Experimental investigation of eco-friendly fiber-reinforced concrete using recycled and natural fibers, integrated with recycled aggregates

Abstract

This study investigates the integration of recycled and natural fibers with recycled concrete aggregates to develop environmentally friendly fiber-reinforced concrete (FRC), with a primary aim of maintaining or enhancing its properties. Four concrete mixtures, namely plain concrete (C-Plain), recycled steel fiber-reinforced concrete (C-RSF), recycled plastic fiber-reinforced concrete (C-RPF), and kenaf fiber-reinforced concrete (C-KF), were formulated and analyzed for their fresh, hardened, and durability characteristics. A 50% replacement of natural coarse aggregates’ weight with recycled concrete aggregates (RCA) was implemented. By standardizing fiber volume fractions at 1.0% for all FRC mixtures, the study evaluated properties such as workability, dry density, ultrasonic pulse velocity (UPV), compressive strength, modulus of elasticity, post-cracking flexural performance, modulus of rupture, flexural toughness, splitting tensile strength, and freeze-thaw resistance after 100 and 300 cycles. Testing involved three specimens for each parameter at 7 and 28 days.
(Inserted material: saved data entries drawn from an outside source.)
(** As many different replicas as children, each of which is a child: every
    child has a uuid, and is named once. *)
Lemma executor_new_spec cs rs ctxs sk :
  executor_new uuid_of cs rs = Ok (ctxs, sk) →
  (ctx_replica_uuid <$> ctxs) ++ sk ≡ₚ omap get_uuid cs ∧ length (omap get_uuid cs) = length cs ∧ NoDup (omap get_uuid cs) ∧
  Forall (λ ctx, stands_for rs ctx ∧ ∃ c, c ∈ cs ∧ get_uuid c = Some (ctx_replica_uuid ctx) ∧ is_healthy c = true) ctxs.
Proof.
  unfold executor_new. destruct (Nat.eqb_spec (length cs) (length rs)) as [Hlen|]; simpl; [|done].
  intros E. destruct (check_replicas_spec _ _ _ _ _ E) as (Hp & Hnd & Hin & Hall).
  assert (length (omap get_uuid cs) ≤ length cs)%nat as Hle.
  { clear. induction cs as [|c cs IH]; simpl; [done|]. change (list_omap Ch string get_uuid cs) with (omap get_uuid cs). case_match; simpl; lia. }
  assert (replica_uuid <$> rs ≡ₚ omap get_uuid cs) as Hperm.
  { apply submseteq_length_Permutation; [|rewrite length_fmap; lia]. apply NoDup_submseteq; [done|].
    intros u Hu. apply Hin in Hu as [_ [c Hc]]. apply nexus_replicas_lookup in Hc as [? ?]. apply list_elem_of_omap. eauto. }
  split_and!.
  - by rewrite Hp.
  - rewrite <-Hperm, length_fmap. done.
  - by rewrite <-Hperm.
  - eapply Forall_impl; [exact Hall|]. intros ctx (? & c & Hc & ?). apply nexus_replicas_lookup in Hc as [? ?]. eauto 6.
Qed.

Section Tasks.
Variables (nexus_name : string) (nexus_at : string → option (list Ch)) (get_io_handle : string → option CoreError).
Variable handle_create_snapshot : string → Lvol.SnapshotParams → option CoreError.
Variable spawn : string → Spawn.

Local Abbreviation task := (task uuid_of nexus_name nexus_at get_io_handle handle_create_snapshot).
Local Abbreviation spawn_task := (spawn_task uuid_of nexus_name nexus_at get_io_handle handle_create_snapshot spawn).
Local Abbreviation spawn_tasks := (spawn_tasks uuid_of nexus_name nexus_at get_io_handle handle_create_snapshot spawn).
Local Abbreviation take_snapshot := (take_snapshot uuid_of nexus_name nexus_at get_io_handle handle_create_snapshot spawn).

(** What is sent for a replica, and what is reported. *)
Definition outcome_of (snapshot : Lvol.SnapshotParams) (ctx : Ctx) (sent : list event) (st : NexusReplicaSnapshotStatus) : Prop :=
  st_replica_uuid st = ctx_replica_uuid ctx ∧
  ((sent = [] ∧ (status st = errno_number ENODEV ∨ status st = errno_number ENXIO)) ∨
   ∃ cs c, nexus_at (ctx_replica_uuid ctx) = Some cs ∧ c ∈ cs ∧ get_uuid c = Some (ctx_replica_uuid ctx) ∧
     sent = [EvSnapshot (name c) (replica_params snapshot ctx)] ∧
     status st = match handle_create_snapshot (name c) (replica_params snapshot ctx) with
                 | Some e => errno_number (core_to_errno e) | None => 0 end).

Lemma task_spec snapshot ctx l l' r :
  task snapshot ctx l = (l', r) →
  r ≠ Panicked ∧ ∃ sent, l' = l ++ sent ∧
    outcome_of snapshot ctx sent (mkStatus (ctx_replica_uuid ctx) (match r with Err e => errno_number (core_to_errno e) | _ => 0 end)).
Proof.
  unfold NxSnap.task. destruct (nexus_at _) as [cs|] eqn:En.
  2:{ intros [= <- <-]. split; [done|]. exists []. split; [by rewrite app_nil_r|]. split; [done|]. by left; auto. }
  destruct (child_by_uuid uuid_of cs _) as [c|] eqn:Ec.
  2:{ intros [= <- <-]. split; [done|]. exists []. split; [by rewrite app_nil_r|]. split; [done|]. by left; auto. }
  unfold ST.lift, ST.modify, mbind, ST_bind. destruct (get_io_handle (name c)) as [e|]; simpl; [intros [= <- <-]|].
  { split; [done|]. exists []. split; [by rewrite app_nil_r|]. split; [done|]. by left; auto. }
  intros [= <- <-]. split; [by destruct (handle_create_snapshot _ _)|]. eexists. split; [done|]. split; [done|]. right. exists cs, c.
  unfold child_by_uuid in Ec. apply fmap_Some in Ec as ([i c'] & Hf & ->). apply list_find_Some in Hf as (Hi & Hu & _).
  split_and!; try done; [by eapply list_elem_of_lookup_2|]. by destruct (handle_create_snapshot _ _).
Qed.

Definition no_resume (sent : list event) : Prop := EvResume ∉ sent.

Lemma outcome_no_resume snapshot ctx sent st : outcome_of snapshot ctx sent st → no_resume sent.
Proof. unfold no_resume. intros (_ & [[-> _]|(? & ? & _ & _ & _ & -> & _)]); set_solver. Qed.

Lemma spawn_task_spec snapshot ctx l l' r :
  spawn_task snapshot ctx l = (l', r) →
  ∃ sent, l' = l ++ sent ∧ no_resume sent ∧
  match r with
  | Ok (Some o) => outcome_of snapshot ctx sent (mkStatus (ctx_replica_uuid ctx) (match o with Err e => errno_number (core_to_errno e) | _ => 0 end))
  | Ok None | Panicked => spawn (ctx_replica_uuid ctx) ≠ Answered
  | Err _ => False
  end.
Proof.
  unfold NxSnap.spawn_task. destruct (spawn (ctx_replica_uuid ctx)) as [|[]|].
  1,3: intros [= <- <-]; exists []; rewrite app_nil_r; split_and!; try done; unfold no_resume; set_solver.
  all: unfold mbind, ST_bind, ST.try; destruct (task snapshot ctx l) as [l1 r1] eqn:E; apply task_spec in E as (Hr & sent & -> & Ho);
    pose proof (outcome_no_resume _ _ _ _ Ho) as Hn; destruct r1 as [[]|e|]; [..|done]; intros [= <- <-]; by exists sent.
Qed.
The results indicated positive effects on post-cracking flexural performance, modulus of rupture, flexural toughness, splitting tensile strength, and durability with the incorporation of recycled and natural fibers. Notably, C-RSF demonstrated the highest compressive strength (46.63 MPa), flexural toughness (64.35 kN-mm), and modulus of rupture (7.46 MPa) compared to other FRC composites. Additionally, it exhibited minimal weight loss (2.18% and 3.07%) after freeze-thaw cycles, indicating exceptional durability. C-RSF exhibited superior performance, while C-KF showed enhancement slightly below that of C-RSF. Although not reaching the level of C-RSF, C-RPF positively influenced concrete performance. Compressive response either maintained performance or exhibited marginal reduction. The findings carry significant implications for developing environmentally conscious construction materials with enhanced mechanical and durability properties, thereby advancing sustainable construction practices.